During the last election cycle, New York allowed tens of thousands of dollars per donor to each candidate for statewide campaigns. But after November 8, the limit was lowered to $18,000. Overall, donors in the state are predominantly high-earners: Only 11 percent of all candidate funding analyzed in the new report came from small donors with $250 or less. The majority (69%) came from donors who gave $1,000 or more and from groups including political action committees, corporations and unions.
One of last year’s biggest donors was Ronald Lauder, the billionaire heir to the Estée Lauder cosmetics company.
But Lauder’s donations don’t just go directly to political candidates. After hitting the donation cap of Republican gubernatorial candidate U.S. Rep. Lee Zeldin, Lauder began funneling money to two outside spending groups that launched their own campaigns in support of the candidate: Safe Together New York and Save Our State NY.
News of the influx of cash that Zeldin has highlighted on the campaign trail has set in motion a parallel arms race to fund state-level super PACs ahead of Election Day.
The close race achieved record levels of fundraising and also broke records for dollars spent, as Zeldin, Gov. Kathy Hochul and the super PACs supporting them all raised and spent more than $105 million during the campaign cycle.
The authors of Monday’s report are advocating for the state’s new public financing program, which would allow candidates to opt-in and receive additional matching funds earmarked for small donations within districts, especially those that show their strength in the state’s Senate and assembly races. potential.
They calculated that if the direct-to-candidate giving model of 2022 were to be replicated, “small donors and public funds would be New York’s largest sources of funding.” They also said there was “little risk” that the program would be eliminated by super PACs, which tend to focus on specific competitive games.
But state analysts generally agree that outside spending by super PACs, some of which also support public financing, will play an increasingly decisive role in New York’s race.
In November, Reinvent Albany’s John Kaehny said the increase in massive individual donations to outside spending groups was “a direct blow to the fundamental notion of New York’s democracy. …Think how many super-rich people are in New York , even nationally, because there’s no limit to that, who can easily write a $20 million check” to independently influence a close contest.

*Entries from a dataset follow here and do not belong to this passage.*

Lemma combine_seq_nth (v : list Q) k q i :
  In (q, i) (combine v (seq k (length v))) ->
  (k <= i)%nat /\ nth_error v (i - k) = Some q.
Proof.
  revert k. induction v as [| x v IH]; simpl; intros k H; [contradiction |].
  destruct H as [H | H].
  - injection H as -> ->. rewrite Nat.sub_diag. auto.
  - apply IH in H. destruct H as [Hle Hn]. split; [lia |].
    replace (i - k)%nat with (S (i - S k)) by lia. exact Hn.
Qed.

Lemma map_snd_combine_seq (v : list Q) k :
  map snd (combine v (seq k (length v))) = seq k (length v).
Proof.
  revert k. induction v as [| x v IH]; simpl; intros k; [reflexivity |].
  rewrite IH. reflexivity.
Qed.

Lemma merge_nargsort_perm v :
  Permutation (Toy.merge_nargsort v) (seq 0 (length v)).
Proof.
  unfold Toy.merge_nargsort.
  rewrite <- (map_snd_combine_seq v 0) at 2.
  apply Permutation_map, Permutation_sym, Toy.DescSort.Permuted_sort.
Qed.

Lemma desc_leb_trans :
  Transitive (fun a b => is_true (Toy.DescOrder.leb a b)).
Proof.
  intros a b c. unfold Toy.DescOrder.leb, is_true.
  rewrite !Qle_bool_iff. intros H1 H2. eapply Qle_trans; eauto.
Qed.

Lemma merge_nargsort_sorted v :
  descending (map (fun i => nth i v 0) (Toy.merge_nargsort v)).
Proof.
  unfold Toy.merge_nargsort, descending.
  set (l := combine v (seq 0 (length v))).
  assert (Hin : forall p, In p (Toy.DescSort.sort l) -> nth (snd p) v 0 = fst p).
  { intros [q i] Hp. simpl.
    apply (Permutation_in _ (Permutation_sym (Toy.DescSort.Permuted_sort l))) in Hp.
    apply combine_seq_nth in Hp. destruct Hp as [_ Hn].
    rewrite Nat.sub_0_r in Hn. apply nth_error_nth. exact Hn. }
  pose proof (Toy.DescSort.StronglySorted_sort l desc_leb_trans) as Hs.
  induction Hs as [| p s _ IH Hall]; simpl; constructor.
  - apply IH. intros p' Hp'. apply Hin. right. exact Hp'.
  - rewrite Forall_forall. intros x Hx.
    rewrite map_map in Hx. apply in_map_iff in Hx.
    destruct Hx as (p' & <- & Hp').
    rewrite Forall_forall in Hall. specialize (Hall _ Hp').
    unfold Toy.DescOrder.leb, is_true in Hall. rewrite Qle_bool_iff in Hall.
    rewrite (Hin p) by (left; reflexivity).
    rewrite (Hin p') by (right; exact Hp'). exact Hall.
Qed.

Lemma lcg_integers_length g high size :
  length (fst (Toy.lcg_integers g high size)) = size.
Proof.
  revert g. induction size as [| k IH]; intros g; simpl; [reflexivity |].
  rewrite IH. reflexivity.
Qed.

Lemma lcg_integers_bound g high size :
  (0 < high)%nat ->
  Forall (fun i => (i < high)%nat) (fst (Toy.lcg_integers g high size)).
Proof.
  intros Hpos. revert g. induction size as [| k IH]; intros g; simpl;
    constructor; [| apply IH].
  pose proof (Z.mod_pos_bound (Toy.lcg_next g / 2 ^ 33) (Z.of_nat high)
                ltac:(lia)) as Hb.
  lia.
Qed.

Lemma rotation_perm seed n : Permutation (Toy.rotation seed n) (seq 0 n).
Proof.
  unfold Toy.rotation.
  set (k := Z.to_nat (seed mod Z.of_nat n)).
  rewrite <- (firstn_skipn k (seq 0 n)) at 3.
  apply Permutation_app_comm.
Qed.

Lemma laws : LibraryLaws Toy.library.
Proof.
  constructor.
  - exact merge_nargsort_perm.
  - exact merge_nargsort_sorted.
  - exact lcg_integers_length.
  - exact lcg_integers_bound.
  - exact rotation_perm.
Qed.

End ToyLaws.

(** ** calculate_profit *)

Section CalculateProfit.

Context {L : Library} {laws : LibraryLaws L}.

Lemma sort_twice_pred :
  sort_values_desc (fun v => v) twice_pred = Ok twice_pred.
Proof.
  unfold sort_values_desc, twice_pred. simpl map.
  pose proof (nargsort_perm [5; 5]) as Hp. simpl in Hp.
  apply Permutation_sym, Permutation_length_2_inv in Hp.
  destruct Hp as [-> | ->]; reflexivity.
Qed.

(** C1, at a sample with a repeated label: asked for the single best well,
    [calculate_profit] adds up both rows stored under its label, so the
    revenue counts two production values (20) where the one selected well
    produced 10. *)
Theorem calculate_profit_repeated_label (n_wells_in_sample : Z) :
  calculate_profit twice_target twice_pred 0 1 n_wells_in_sample 1 = Ok 20 /\
  ~ 20 == sum [10] * 1 - 0.
Proof.
  split.
  - unfold calculate_profit. rewrite sort_twice_pred. reflexivity.
  - intros H. vm_compute in H. discriminate.
Qed.

(** C10, at the same sample with [n_top_wells] equal to the number of
    wells: no error is raised, but each of the two selected labels brings
    both rows, so four values are added (40) where the whole sample
    produced 20. *)
Theorem calculate_profit_boundary_repeated_label (n_wells_in_sample : Z) :
  calculate_profit twice_target twice_pred 0 1 n_wells_in_sample 2 = Ok 40 /\
  ~ 40 == sum (values twice_target) * 1 - 0.
Proof.
  split.
  - unfold calculate_profit. rewrite sort_twice_pred. reflexivity.
  - intros H. vm_compute in H. discriminate.
Qed.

While Zeldin didn’t win the New York gubernatorial election, he made it one of the state’s closest gubernatorial elections in the past 100 years. His campaign finances trailed Hochul’s by about $28 million in direct contributions, but spending by super PACs on his behalf narrowed that imbalance, surpassing Hochul’s by more than $14 million.
Zeldin counts some of the biggest donors among his supporters, but he also collects a larger share of dollars from smaller donors than his opponents: 17.9% of the campaign money he controls comes from donations of $250 or Fewer donors, compared with 1.1 percent for Hochl.